Entre Mulheres
O longa de Sarah Polley que ganhou o prêmio de melhor roteiro adaptado no Oscar 2023 é centrado em mulheres falando, e aparenta uma simplicidade que esconde uma história intimista que aos poucos revela seu trágico escopo, carregado pela potência de seus diálogos riquíssimos que combinam com a escolha do tema e do elenco, numa tonalidade de câmera que traz à tona um sofrimento escondido.
Baseado no livro homônimo de Miriam Toews, o filme foi inspirado em eventos reais ocorridos na colônia de Manitoba na Bolívia, e acompanha um grupo de mulheres que vivem uma vida simples, trabalhando na agricultura, separadas dos homens na escola que frequentam, e que praticam uma religião que encontram suas raízes na Alemanha e Holanda do século 16.
O local foi alvo de crimes sexuais cometidos pelos homens da própria comunidade, e a partir de então as mulheres formaram um plebiscito para escolher se deixavam suas casas e partiam, ou ficavam e lutavam para tornar o lugar mais seguro, uma opção não muito fácil visto que quase todos os homens do local se dispuseram a pagar fiança dos criminosos e deram às suas esposas, mães, irmãs e filhas um ultimato: ou elas perdoavam os agressores, ou teriam que arriscar condenação às penas do inferno e decadência eterna.
A partir de então, representantes de três famílias são escolhidas para debater o assunto onde as matriarcas seguem conversas francas e inspiradoras que navegam entre a fé que é tão cara a elas, e o desejo quase impossível por uma vida melhor, de mais respeito e liberdade.
O filme começa com a seguinte frase, “Esta história é fruto da imaginação fértil feminina”, ou seja, quase uma permissão contra os agressores e seus cúmplices, que atribuem os ataques a uma suposta “histeria feminina”, assim como uma descrição precisa do que se passa quando mulheres conversam.

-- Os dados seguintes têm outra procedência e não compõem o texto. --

(** A round: it goes on with fewer postings left, or every document is settled. *)
Lemma wand_round_ok visited st r :
  reads r -> inv visited st ->
  ensures (wand_round root_block k1 b avg_doc_len tenant_id max_doc_id st) r (fun res r' => reads r' /\
    (goes_on (fun st' => (meas (wd_terms st') < meas (wd_terms st))%nat) res \/
     res = None /\ forall d, in_query d -> mentioned query d -> settled visited d)).
Proof.
  destruct st as [terms act [heap stats]]. intros Hr Hinv.
  pose proof Hinv as [I1 I2 I3 I4 I5 I6 I7 I8 I9 I10]. cbn [wd_terms wd_active wd_acc fst snd] in *.
  subst act. unfold wand_round. cbn [wd_terms wd_active wd_acc].
  assert (Hth : tp_topk_threshold heap = threshold_with visited) by (by rewrite I6).
  pose proof (find_wand_pivot_ok s blocks_of k1 b avg_doc_len terms (tp_topk_threshold heap) I1 I2) as Hfind.
  destruct (find_wand_pivot terms _) as [[n d]|]; cycle 1.
  { apply ensures_ret. split; [done|]. right. split; [done|]. intros d Hq Hm.
    destruct (I10 d Hq Hm) as [|Hint]; [done|]. rewrite Hth in Hfind.
    apply (prefix_settled s blocks_of k1 b avg_doc_len root_block tenant_id min_doc_id max_doc_id tid
      query k offered Hk Hoffered Hsums visited terms (active terms)); try done.
    intros i ts Hi Hts Hdoc. destruct (has_doc_active s blocks_of k1 b avg_doc_len d terms i ts I1 I2
      Hint Hts Hdoc) as (_ & _ & ?). lia. }
  rewrite Hth in Hfind.
  assert (Hbelow : forall x, x < d -> in_query x -> mentioned query x -> intact blocks_of x terms ->
            settled visited x).
  { intros x Hx _ Hm Hint.
    by apply (pivot_settled s blocks_of k1 b avg_doc_len root_block tenant_id min_doc_id max_doc_id tid
      query k offered Hk Hoffered Hsums visited terms n d). }
  destruct (Z.ltb_spec max_doc_id d) as [Lmax|Lmax].
  { apply ensures_ret. split; [done|]. right. split; [done|]. intros x Hq Hm.
    destruct (I10 x Hq Hm) as [|Hint]; [done|]. apply Hbelow; [|done..]. destruct Hq. lia. }
  pose proof Hfind as (Hn & Hd32 & Hpos & i & ts & Hi & Hcur & _).
  assert (Hd0 : 0 <= d).
  { assert (Hact : (i < active terms)%nat) by (apply (sorted_upto _ terms i ts I2 Hi); lia).
    destruct (active_lookup s blocks_of k1 b avg_doc_len terms i I1 I2 Hact) as (ts' & ? & Hne & Hrd).
    assert (ts' = ts) as -> by congruence. rewrite <- Hcur, (cur_rem s blocks_of k1 b avg_doc_len ts Hrd).
    destruct (remaining_docs s blocks_of ts (rd_ok _ _ _ _ _ _ Hrd)) as [Hdocs _].
    destruct (rem ts); [done|]. by apply Forall_cons in Hdocs as [[? _] _]. }
  apply ensures_bind. eapply ensures_mono.
  { by apply (seek_to_pivot_ok h s c blocks_of k1 b avg_doc_len n d terms r). }
  intros [ok [terms1 active1]] r1 (Hr1 & Hst & Hdone). cbn [fst snd] in *.
  pose proof (inv_step s blocks_of k1 b avg_doc_len root_block tenant_id min_doc_id max_doc_id tid
    query k offered _ visited _ _ _ _ heap stats stats Hst Hbelow Hinv) as Hinv1.
  destruct ok; cbn [negb]; cycle 1.
  { apply ensures_ret. split; [done|]. left. exists visited. eexists. done. }
  destruct Hdone as (Hpast1 & Hact1 & Hmoved). rewrite (sp_active _ _ _ _ _ _ _ _ _ Hst) in *.
  pose proof (sp_progress _ _ _ _ _ _ _ _ _ Hst) as Hp.
  pose proof (pg_upto _ _ _ _ _ _ _ _ Hp d) as Hu1.
  eapply ensures_mono; [apply (aligned_round_ok visited terms1 heap stats n d r1); try done; lia|].
  intros res r2 (Hr2 & v & st' & -> & Hinv2 & Hle & Hlt). split; [done|]. left. exists v, st'.
  split; [done|]. split; [done|]. destruct Hmoved as [->|]; [by apply Hlt|lia].
Qed.
(* ===== verification/BmwMulti.v ===== *)
(** * Several terms on a segment (src/query/bmw.c, score_segment_multi_term_bmw)

    The start of the loop: the term states of a segment, the sort and the seeks to
    the tenant's range establish the invariant; and the theorem on the whole
    function. *)
From S2P Require Import Prelude Postgres Float4 Fieldnorm TopK SegmentFormat Compression Storage.
From S2P Require Import SegmentIO Docmap SegmentScan ScanFacts Memtable Bmw BmwSingle BmwTerms BmwOrder.
From S2P Require Import BmwSteps BmwSums BmwPass BmwWand BmwRound.

(** ** Sorting the terms *)

Lemma compare_term_doc_id_le ta tb :
  compare_term_doc_id ta tb <= 0 <-> term_current_doc_id ta <= term_current_doc_id tb.
Proof.
  unfold compare_term_doc_id.
  destruct (Z.ltb_spec (term_current_doc_id ta) (term_current_doc_id tb)); [lia|].
  destruct (Z.ltb_spec (term_current_doc_id tb) (term_current_doc_id ta)); lia.
Qed.

Lemma sort_terms_ok `{QSortLaws} terms :
  sort_terms_by_doc_id terms ≡ₚ terms /\ doc_sorted (sort_terms_by_doc_id terms).
Proof.
  unfold sort_terms_by_doc_id. split; [apply qsort_perm|].
  assert (Hc : comparator_on compare_term_doc_id terms).
  { split; intros; rewrite ?compare_term_doc_id_le in *; lia. }
  pose proof (qsort_sorted _ _ _ Hc) as Hs. unfold doc_sorted.
  induction Hs as [|t l _ IH HF]; [constructor|]. constructor; [exact IH|].
  eapply Forall_impl; [exact HF|]. intros t' Ht. by apply compare_term_doc_id_le.
Qed.

Section Start.
Context {R : Type} `{SegmentAccessLaws R} `{ItemPointerLaws}.
Context (h : TpSegmentHeader) (s : list byte) (c : option (list Z * list Z)).
Context (terms_of_segment : list (list byte)) (entries_of_segment : list TpDictEntry).
Context (blocks_of : TpDictEntry -> blocks).
Context (k1 b avg_doc_len : float4).

Abbreviation cur := term_current_doc_id.
Abbreviation rem := (remaining blocks_of).
Abbreviation ready := (term_ready s blocks_of k1 b avg_doc_len).
Abbreviation meas := (measure blocks_of).
Abbreviation reads := (reads_segment h s c).
Abbreviation stat := (static blocks_of).

(** What a term of the query is in the segment. *)
Definition query_term_of (ts : TpTermState) : query_term :=
  mkQueryTerm (ts_idf ts) (ts_query_freq ts)
    (match list_find (fun t => t = c_str (ts_term ts)) terms_of_segment with
     | Some (i, _) => match entries_of_segment !! i with Some de => blocks_of de | None => [] end
     | None => []
     end).

(** What a term adds to the fuel of the loop. *)
Definition term_fuel (ts : TpTermState) : nat :=
  if ts_found ts then Z.to_nat (de_block_count (it_dict_entry (ts_iter ts)) * 255) else 0%nat.

Context (Hdict : dictionary_at h s terms_of_segment entries_of_segment).
Context (Hlists : Forall (list_ok s blocks_of) entries_of_segment).

Lemma query_term_at ts (i : nat) de : terms_of_segment !! i = Some (c_str (ts_term ts)) ->
  entries_of_segment !! i = Some de ->
  query_term_of ts = mkQueryTerm (ts_idf ts) (ts_query_freq ts) (blocks_of de).
Proof.
  intros Hi He. unfold query_term_of.
  destruct (list_find _ _) as [[j t]|] eqn:E; cycle 1.
  { apply list_find_None in E. rewrite Forall_lookup in E. by destruct (E i _ Hi). }
  apply list_find_Some in E as (Hj & -> & Hfirst).
  destruct (Nat.lt_trichotomy i j) as [L|[->|L]]; [|by rewrite He|].
  - by destruct (Hfirst i _ Hi L).
  - pose proof (StronglySorted_lookup _ _ _ _ _ _ (da_sorted _ _ _ _ Hdict) Hj Hi L) as Hlt.
    by apply term_lt_irrefl in Hlt.
Qed.

Lemma query_term_absent ts : c_str (ts_term ts) ∉ terms_of_segment ->
  query_term_of ts = mkQueryTerm (ts_idf ts) (ts_query_freq ts) [].
Proof.
  intros Hno. unfold query_term_of. destruct (list_find _ _) as [[i t]|] eqn:E; [|done].
  apply list_find_Some in E as (Hi & -> & _). destruct Hno. by eapply list_elem_of_lookup_2.
Qed.

Lemma all_postings_bound de bls : blocks_at s de bls -> (length (all_postings bls) <= length bls * 255)%nat.
Proof.
  intros Hbl. assert (Hall : Forall (fun x => (length x.2 <= 255)%nat) bls).
  { apply Forall_lookup. intros i [sk ps] Hi. pose proof (block_small s de bls Hbl i sk ps Hi). simpl. lia. }
  clear Hbl. unfold all_postings. induction Hall as [|[sk ps] l Hx _ IH]; [simpl; lia|].
  cbn [fmap list_fmap concat snd length] in *. rewrite length_app. cbn in *. lia.
Qed.

(** What [init_term_state] establishes. *)
Record started (ts ts' : TpTermState) : Prop := {
  sr_ready : ready ts';
  sr_static : stat ts' = query_term_of ts;
  sr_all : rem ts' = all_postings (qt_blocks (stat ts'));
  sr_fuel : (length (rem ts') <= term_fuel ts')%nat;
}.

Lemma not_found_started ts it : c_str (ts_term ts) ∉ terms_of_segment ->
  started ts (mkTermState (ts_term ts) (ts_idf ts) (ts_query_freq ts) (f4_of_Z 0) false it None None).
Proof.
  intros Hno. split; [by split| |done|simpl; lia]. by rewrite query_term_absent.
Qed.

Lemma init_term_state_ok ts r : reads r ->
  ensures (init_term_state k1 b avg_doc_len ts) r (fun res r' => reads r' /\ started ts res.2 /\
    (res.1 = true <-> rem res.2 <> [])).
Proof.
  intros Hr. unfold init_term_state. apply ensures_bind.
  eapply ensures_mono; [exact (init_ok h s c _ _ Hdict (ts_term ts) r Hr)|].
  intros [[] it] r1 [Hr1 Hres]; cbn [negb]; cycle 1.
  { apply ensures_ret. split; [done|]. split; [by apply not_found_started|done]. }
  destruct Hres as (i & de & Hi & He & ->). cbn [it_dict_entry].
  rewrite Forall_lookup in Hlists. pose proof (Hlists i de He) as Hl.
  pose proof (lo_blocks _ _ _ Hl) as Hbl. pose proof (query_term_at ts i de Hi He) as Hqt.
  rewrite (ba_count _ _ _ Hbl). destruct (blocks_of de) as [|[sk ps] bls] eqn:Ebl.
  { cbn [zlen length Z.of_nat Z.ltb Z.compare]. apply ensures_bind, ensures_ret. apply ensures_bind.
    eexists _, r1. split.
    { unfold tp_segment_posting_iterator_load_block. cbn [it_dict_entry it_current_block].
      rewrite (ba_count _ _ _ Hbl). reflexivity. }
    apply ensures_ret. split; [done|]. cbn [fst snd]. split; [|done].
    set (ts' := mkTermState _ _ _ _ _ _ _ _).
    assert (Es : stat ts' = query_term_of ts) by (rewrite Hqt; unfold static; cbn; by rewrite Ebl).
    assert (Er : rem ts' = []) by done.
    split; [split| | |]; rewrite ?Er; try done; [by rewrite Es, Hqt|simpl; lia]. }
  set (qt := mkQueryTerm (ts_idf ts) (ts_query_freq ts) ((sk, ps) :: bls)) in *.
  rewrite (proj2 (Z.ltb_lt 0 _)) by (unfold zlen; simpl; lia).
  apply ensures_bind. eapply ensures_bind_runs.
  { unfold zlen. rewrite Nat2Z.id.
    by apply (read_skip_entries_ok h s c de ((sk, ps) :: bls) Hbl (length ((sk, ps) :: bls)) 0). }
  intros r2 Hr2. apply ensures_ret. rewrite drop_0.
  eapply ensures_bind_runs.
  { by apply (load_block_ok h s c de ((sk, ps) :: bls) Hbl _ 0 sk ps). }
  intros r3 Hr3. apply ensures_ret. split; [done|]. cbn [fst snd].
  set (it := mkIterator _ _ _ _ _ _ sk (Some ps)). set (ts' := mkTermState _ _ _ _ _ it _ _).
  assert (Ef : it_finished it = false).
  { done. }
  destruct (block_nonempty s de _ Hbl 0 sk ps eq_refl) as [Hne _].
  assert (Hin : inside blocks_of it 0 0 ps).
  { split; try done; [cbn; by rewrite Ebl|]. destruct ps; [done|simpl; lia]. }
  assert (Es : stat ts' = qt) by (unfold static, ts', it; cbn; by rewrite Ebl).
  assert (Erem : rem ts' = all_postings (qt_blocks qt)).
  { unfold remaining. cbn [ts_found ts' ts_iter]. rewrite (remaining_inside blocks_of it 0 0 ps Hin Ef).
    cbn [it_dict_entry it]. rewrite Ebl. done. }
  split; [split; [split| | |]|].
  - intros _ _. split; [split; [exact Hl|by exists 0%nat, 0%nat, ps]|]. cbn. by rewrite Ebl.
  - intros _. rewrite Es. done.
  - intros _. rewrite Es. done.
  - by rewrite Es, Hqt.
  - by rewrite Erem, Es.
  - rewrite Erem. unfold term_fuel, ts', it. cbn [ts_found ts_iter it_dict_entry].
    rewrite (ba_count _ _ _ Hbl). pose proof (all_postings_bound de _ Hbl). unfold zlen, qt.
    cbn [qt_blocks]. lia.
  - rewrite Erem. split; [|done]. intros _. unfold qt, all_postings. cbn. by destruct ps.
Qed.

Lemma active_cons ts terms : ready ts ->
  active (ts :: terms) = ((if decide (rem ts <> []) then 1 else 0) + active terms)%nat.
Proof.
  intros Hr. unfold active, upto. rewrite filter_cons.
  pose proof (cur_active s blocks_of k1 b avg_doc_len ts Hr) as Ha.
  destruct (decide (rem ts <> [])) as [Hn|Hn].
  - rewrite decide_True; [done|]. apply Ha in Hn. lia.
  - rewrite decide_False; [done|]. intros Hc. apply Hn, Ha. lia.
Qed.

Lemma init_segment_term_states_ok : forall terms r, reads r ->
  ensures (init_segment_term_states k1 b avg_doc_len terms) r (fun res r' => reads r' /\
    Forall2 started terms res.2 /\ res.1 = Z.of_nat (active res.2)).
Proof.
  induction terms as [|ts terms IH]; intros r Hr; cbn [init_segment_term_states].
  { by apply ensures_ret. }
  apply ensures_bind. eapply ensures_mono; [by apply init_term_state_ok|].
  intros [act ts1] r1 (Hr1 & Hst & Hact). cbn [fst snd] in *.
  apply ensures_bind. eapply ensures_mono; [by apply IH|].
  intros [n terms1] r2 (Hr2 & Hall & Hn). cbn [fst snd] in *. apply ensures_ret.
  split; [done|]. split; [by constructor|]. cbn [fst snd].
  rewrite active_cons by apply (sr_ready _ _ Hst). rewrite Hn.
  destruct (decide (rem ts1 <> [])) as [Hd|Hd]; destruct act; try lia; [by apply Hact in Hd|].
  by destruct Hd; apply Hact.
Qed.

Lemma started_intact d terms terms1 : Forall2 started terms terms1 -> intact blocks_of d terms1.
Proof.
  intros HF ts Hts Hd. apply list_elem_of_lookup in Hts as [i Hi].
  destruct (Forall2_lookup_r _ _ _ _ _ HF Hi) as (ts0 & _ & Hs).
  unfold rem_docs. by rewrite (sr_all _ _ Hs).
Qed.

Lemma started_static terms terms1 : Forall2 started terms terms1 ->
  stat <$> terms1 = query_term_of <$> terms.
Proof.
  induction 1 as [|ts ts1 l l1 Hs _ IH]; [done|]. rewrite !fmap_cons, IH. by rewrite (sr_static _ _ Hs).
Qed.

Lemma started_ready terms terms1 : Forall2 started terms terms1 -> Forall ready terms1.
Proof. induction 1 as [|ts ts1 l l1 Hs _ IH]; [done|]. constructor; [apply (sr_ready _ _ Hs)|done]. Qed.

Lemma measure_cons ts terms : meas (ts :: terms) = (length (rem ts) + meas terms)%nat.
Proof. unfold measure. cbn [mbind list_bind]. by rewrite length_app. Qed.

Lemma started_fuel terms terms1 : Forall2 started terms terms1 ->
  (meas terms1 <= sum_list_with term_fuel terms1)%nat.
Proof.
  induction 1 as [|ts ts1 l l1 Hs _ IH]; [done|]. rewrite measure_cons. cbn [sum_list_with].
  pose proof (sr_fuel _ _ Hs). lia.
Qed.

(** ** The seeks to the range *)

Context (min_doc_id : Z).

(** What the seeks do to a term. *)
Record at_range (ts ts' : TpTermState) : Prop := {
  ar_ready : ready ts';
  ar_static : stat ts' = stat ts;
  ar_fuel : term_fuel ts' = term_fuel ts;
  ar_measure : (length (rem ts') <= length (rem ts))%nat;
  ar_min : min_doc_id <= UINT32_MAX -> min_doc_id <= cur ts';
  ar_docs : forall d, min_doc_id <= d -> d ∈ rem_docs blocks_of ts -> d ∈ rem_docs blocks_of ts';
}.

Lemma at_range_refl ts : ready ts -> (min_doc_id <= UINT32_MAX -> min_doc_id <= cur ts) -> at_range ts ts.
Proof. by split. Qed.

Lemma exhausted_iff ts : ready ts ->
  negb (ts_found ts) || it_finished (ts_iter ts) = true <-> rem ts = [].
Proof.
  intros Hr. unfold remaining. destruct (ts_found ts) eqn:Ef; cbn [negb orb]; [|done].
  destruct (it_finished (ts_iter ts)) eqn:Efin; [unfold remaining_from; by rewrite Efin|].
  split; [done|]. destruct (rd_ok _ _ _ _ _ _ Hr Ef Efin) as [[_ (m & j & ps & Hin)] _].
  destruct (lookup_lt_is_Some_2 ps j (in_bound _ _ _ _ _ Hin)) as [p Hp].
  by rewrite (remaining_cons blocks_of _ m j ps p Hin Efin Hp).
Qed.

Lemma seek_to_range ts r : reads r -> ready ts -> rem ts <> [] ->
  ensures (seek_term_to_doc ts min_doc_id) r (fun res r' => reads r' /\ at_range ts res.2 /\
    (res.1 = true <-> rem res.2 <> [])).
Proof.
  intros Hr Hrdy Hne.
  eapply ensures_mono; [exact (seek_ok h s c blocks_of ts min_doc_id r Hr (rd_ok _ _ _ _ _ _ Hrdy) Hne)|].
  intros [ok ts'] r1 [Hr1 Hm]. cbn [fst snd] in *. split; [done|].
  pose proof (moved_ready _ _ _ _ _ _ _ _ _ Hrdy Hne Hm) as Hrdy'.
  pose proof (mv_remaining _ _ _ _ _ _ Hm) as Hrem. split; [split|].
  - done.
  - by eapply moved_static.
  - destruct (mv_same _ _ _ _ _ _ Hm) as [E Hde]. unfold term_fuel. rewrite E. cbn [set_iter ts_found ts_iter].
    by rewrite Hde.
  - rewrite Hrem. apply length_filter.
  - intros Hmin. rewrite (cur_rem s blocks_of k1 b avg_doc_len ts' Hrdy'), Hrem.
    destruct (filter _ _) as [|p ps] eqn:Ef; [done|].
    assert (Hp : p ∈ filter (fun p => min_doc_id <= bp_doc_id p) (rem ts)) by (rewrite Ef; left).
    by apply list_elem_of_filter in Hp as [? _].
  - intros d Hd (q & -> & Hq)%list_elem_of_fmap. unfold rem_docs. rewrite Hrem.
    apply list_elem_of_fmap_2, list_elem_of_filter. done.
  - rewrite (mv_active _ _ _ _ _ _ Hm), Hrem. apply bool_decide_eq_true.
Qed.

Sonhar é o pouco que resta a elas, despidas de qualquer poder e voz sobre suas vidas e que em meio a tanto horror começam de fato a colocar seus sonhos em prática, tentando construir o futuro que imaginam para si e seus descendentes, longe das restrições e violência que por tanto tempo lhes foram impostas e lhes atormentaram.
Para além da dor que paira no ar, e suas indagações sobre a natureza da fé, a conversa é intervalada por emoções muito tangíveis: ternura, raiva, tristeza, risadas, dor, que se misturam ao longo do filme nos apresentando um pouco mais delas e de suas histórias, da personalidade de cada uma daquele lugar e de muitas anônimas que estão espalhadas pelo mundo, criando uma cumplicidade entre todos que lutam por mais dignidade e pelo direito de poderem escolher e serem respeitadas.
No contexto do filme, Polley confere individualidade às sobreviventes da violência e em cada uma das personagens que sofreram algo inimaginável, e que expressam seus traumas da forma como aconteceu na vida real, com as dores e os mesmos sentimentos nos quais o cinismo, a fúria e os ataques de pânico foram reações individuais, construídas com sensibilidade pela cineasta e por seu elenco espetacular.
E é neste entrelaçamento de detalhes, do roteiro e com o cuidado das interpretações que o filme se mostra um exercício poderoso e comovente de realidade.
Entre Mulheres transcende as paredes do celeiro onde se passa a maior parte do filme, e se mostra universal nas decisões que suas personagens precisam tomar sobre suas vidas, e que encontram eco em todo lugar, não importando que seja na zona rural ou em grandes centros urbanos: onde há mulheres deverão haver pessoas que lutem por sua individualidade e respeito.
As vítimas de crimes sexuais devem ter voz através delas e de todos que estão ao seu redor e que não compactuam com aberrações deste tipo.
Trata-se de um filme fundamental para conhecermos o sofrimento de tantas anônimas que estão naquele lugar e pelo mundo, vítimas de tantas formas de violência.
E como uma das mulheres do filme diz: “Como você se sentiria se ao longo de sua vida sua opinião não tivesse importância? Quando nos libertarmos, teremos que perguntar a nós mesmo quem somos!
Este texto foi escrito ao som das músicas “Sanfona” de Egberto Gismonti.